Start of Block
(** C8. The quiz history of a user holds at most 20 results (exactly 20
    when the user has that many), every one a stored result of that
    user, ordered by completion time from the latest on; the results
    left out are the user's other results, and none of them was
    completed after one that is listed. The store is not changed. *)
Theorem quiz_history_most_recent user w :
  let owned :=
    List.filter (fun r => bool_decide (QuizResult.userId r = user))
      (quizResults w) in
  ∃ results rest,
    GET_quizzes_history (Some user) w = (json (result_docs results), w)
    ∧ length results ≤ 20
    ∧ length results = min 20 (length owned)
    ∧ Forall (fun r => QuizResult.userId r = user ∧ r ∈ quizResults w) results
    ∧ StronglySorted newer results
    ∧ results ++ rest ≡ₚ owned
    ∧ (∀ a b, a ∈ results -> b ∈ rest ->
         (QuizResult.completedAt b <= QuizResult.completedAt a)%Z).
Proof.
  intros owned.
  pose proof (StronglySorted_merge_sort newer owned) as Hsorted.
  pose proof (merge_sort_Permutation newer owned) as Hperm.
  rewrite <- (take_drop 20 (merge_sort newer owned)) in Hsorted, Hperm.
  exists (take 20 (merge_sort newer owned)), (drop 20 (merge_sort newer owned)).
  split_and!.
  - done.
  - rewrite length_take. lia.
  - rewrite length_take. f_equal.
    apply Permutation_length, merge_sort_Permutation.
  - apply Forall_forall. intros r Hr.
    assert (r ∈ owned) as Hin.
    { rewrite <- Hperm. apply elem_of_app. by left. }
    apply list_elem_of_In, filter_In in Hin as [Hstored Howner].
    split; [by apply bool_decide_eq_true in Howner | by apply list_elem_of_In].
  - by eapply StronglySorted_app_1_l.
  - done.
  - intros a b Ha Hb. by eapply (StronglySorted_app_1_elem_of newer).
Qed.

(** Alice's history lists her three results, latest first. *)
Example quiz_history_of_alice :
  GET_quizzes_history (Some alice) world_with_results
  = (json (result_docs [result_at 3 alice 9; result_at 4 alice 7;
                        result_at 1 alice 5]%Z),
     world_with_results).
Proof. by_evaluation. Qed.

(** ** Quiz scoring *)

Lemma count_correct_filter answers questions : ∀ idx correctCount,
  count_correct answers questions idx correctCount
  = (fun kept => correctCount + length kept)
      <$> filter_correct answers questions idx.
Proof.
  induction questions as [|q rest IH]; intros idx n; simpl.
  - f_equal. lia.
  - destruct (at_index answers idx) as [a|]; simpl; [|done].
    destruct (member q "correct") as [c|]; simpl; [|done].
    rewrite IH. destruct (filter_correct answers rest (S idx)); simpl; [|done].
    f_equal. destruct (strict_eq a c); simpl; lia.
Qed.

Lemma member_not_nullish v k : nullish v = false -> is_Some (member v k).
Proof. destruct v; simpl; eauto; done. Qed.

Lemma at_index_truthy v idx : truthy v = true -> is_Some (at_index v idx).
Proof. destruct v; simpl; eauto; done. Qed.

Lemma count_correct_positions answers : ∀ rest seen correctCount,
  truthy answers = true ->
  Forall (fun q => nullish q = false) rest ->
  count_correct answers rest (length seen) correctCount
  = Some (correctCount
          + length (List.filter (position_correct answers (seen ++ rest))
                      (seq (length seen) (length rest)))).
Proof.
  induction rest as [|q rest IH]; intros seen n Hanswers Hrest; simpl.
  - f_equal. lia.
  - apply Forall_cons in Hrest as [Hq Hrest].
    destruct (at_index_truthy answers (length seen) Hanswers) as [a Ha].
    destruct (member_not_nullish q "correct" Hq) as [c Hc].
    rewrite Ha, Hc. simpl.
    assert (position_correct answers (seen ++ q :: rest) (length seen)
            = strict_eq a c) as ->.
    { unfold position_correct. rewrite Ha, list_lookup_middle by done.
      simpl. by rewrite Hc. }
    specialize (IH (seen ++ [q]) (if strict_eq a c then S n else n)
                  Hanswers Hrest).
    rewrite length_app, Nat.add_1_r, <- app_assoc in IH. simpl in IH.
    rewrite IH. f_equal. destruct (strict_eq a c); simpl; lia.
Qed.

Lemma matching_positions_le answers questions :
  matching_positions answers questions ≤ length questions.
Proof.
  unfold matching_positions.
  etrans; [apply List.filter_length_le|]. by rewrite length_seq.
Qed.

Lemma small_scores_checked :
  forallb (fun n =>
    forallb (fun c =>
      bool_decide (Math_round (percent c n) = of_Z (round_percent c n)))
      (seq 0 (S n)))
    (seq 1 39) = true.
Proof. by_evaluation. Qed.

Lemma small_scores_exact c n :
  0 < n < 40 -> c ≤ n ->
  Math_round (percent c n) = of_Z (round_percent c n).
Proof.
  intros Hn Hc.
  pose proof small_scores_checked as Hall.
  rewrite forallb_forall in Hall.
  specialize (Hall n). rewrite forallb_forall in Hall.
  eapply bool_decide_eq_true, Hall; apply in_seq; lia.
Qed.

Section Submit.
Context (rt : Runtime).

Lemma submit_run user body now w pathId lessonId answers entries :
  member body "pathId" = Some pathId ->
  member body "lessonId" = Some lessonId ->
  member body "answers" = Some answers ->
  member body "questions" = Some (JArr entries) ->
  truthy pathId = true -> truthy lessonId = true -> truthy answers = true ->
  POST_quizzes_submit rt (Some user) body now w
  = match count_correct answers entries 0 0 with
    | None => (fail 500 "Failed to submit quiz", w)
    | Some correctCount =>
        let score := Math_round (percent correctCount (length entries)) in
        let doc := QuizResult.mk (nextId w) user pathId lessonId score
                     (Object_values answers) now in
        if validQuizResult rt doc
        then (json (submit_doc score correctCount (length entries) (nextId w)),
              mkWorld (paths w) (quizResults w ++ [doc])
                (N.succ (nextId w)) (prompts w))
        else (fail 500 "Failed to submit quiz", w)
    end.
Proof.
  intros Hp Hl Ha Hq Tp Tl Ta.
  unfold POST_quizzes_submit, submit_quiz, QuizResult_create.
  run_handler. rewrite Hp, Hl, Ha, Hq. simpl. rewrite Tp, Tl, Ta. simpl.
  destruct (count_correct answers entries 0 0); simpl; [|done].
  by destruct (validQuizResult rt _).
Qed.

End Submit.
End of Block
§ WHAT NEEDS TO BE DONE
Wherever the line holding "Lemma small_scores_exact c" falls in the entries above, copy exactly from it through the line holding "specialize (Hall n).", inclusive, and add nothing.

§ OUTPUT BELOW
Lemma small_scores_exact c n :
  0 < n < 40 -> c ≤ n ->
  Math_round (percent c n) = of_Z (round_percent c n).
Proof.
  intros Hn Hc.
  pose proof small_scores_checked as Hall.
  rewrite forallb_forall in Hall.
  specialize (Hall n). rewrite forallb_forall in Hall.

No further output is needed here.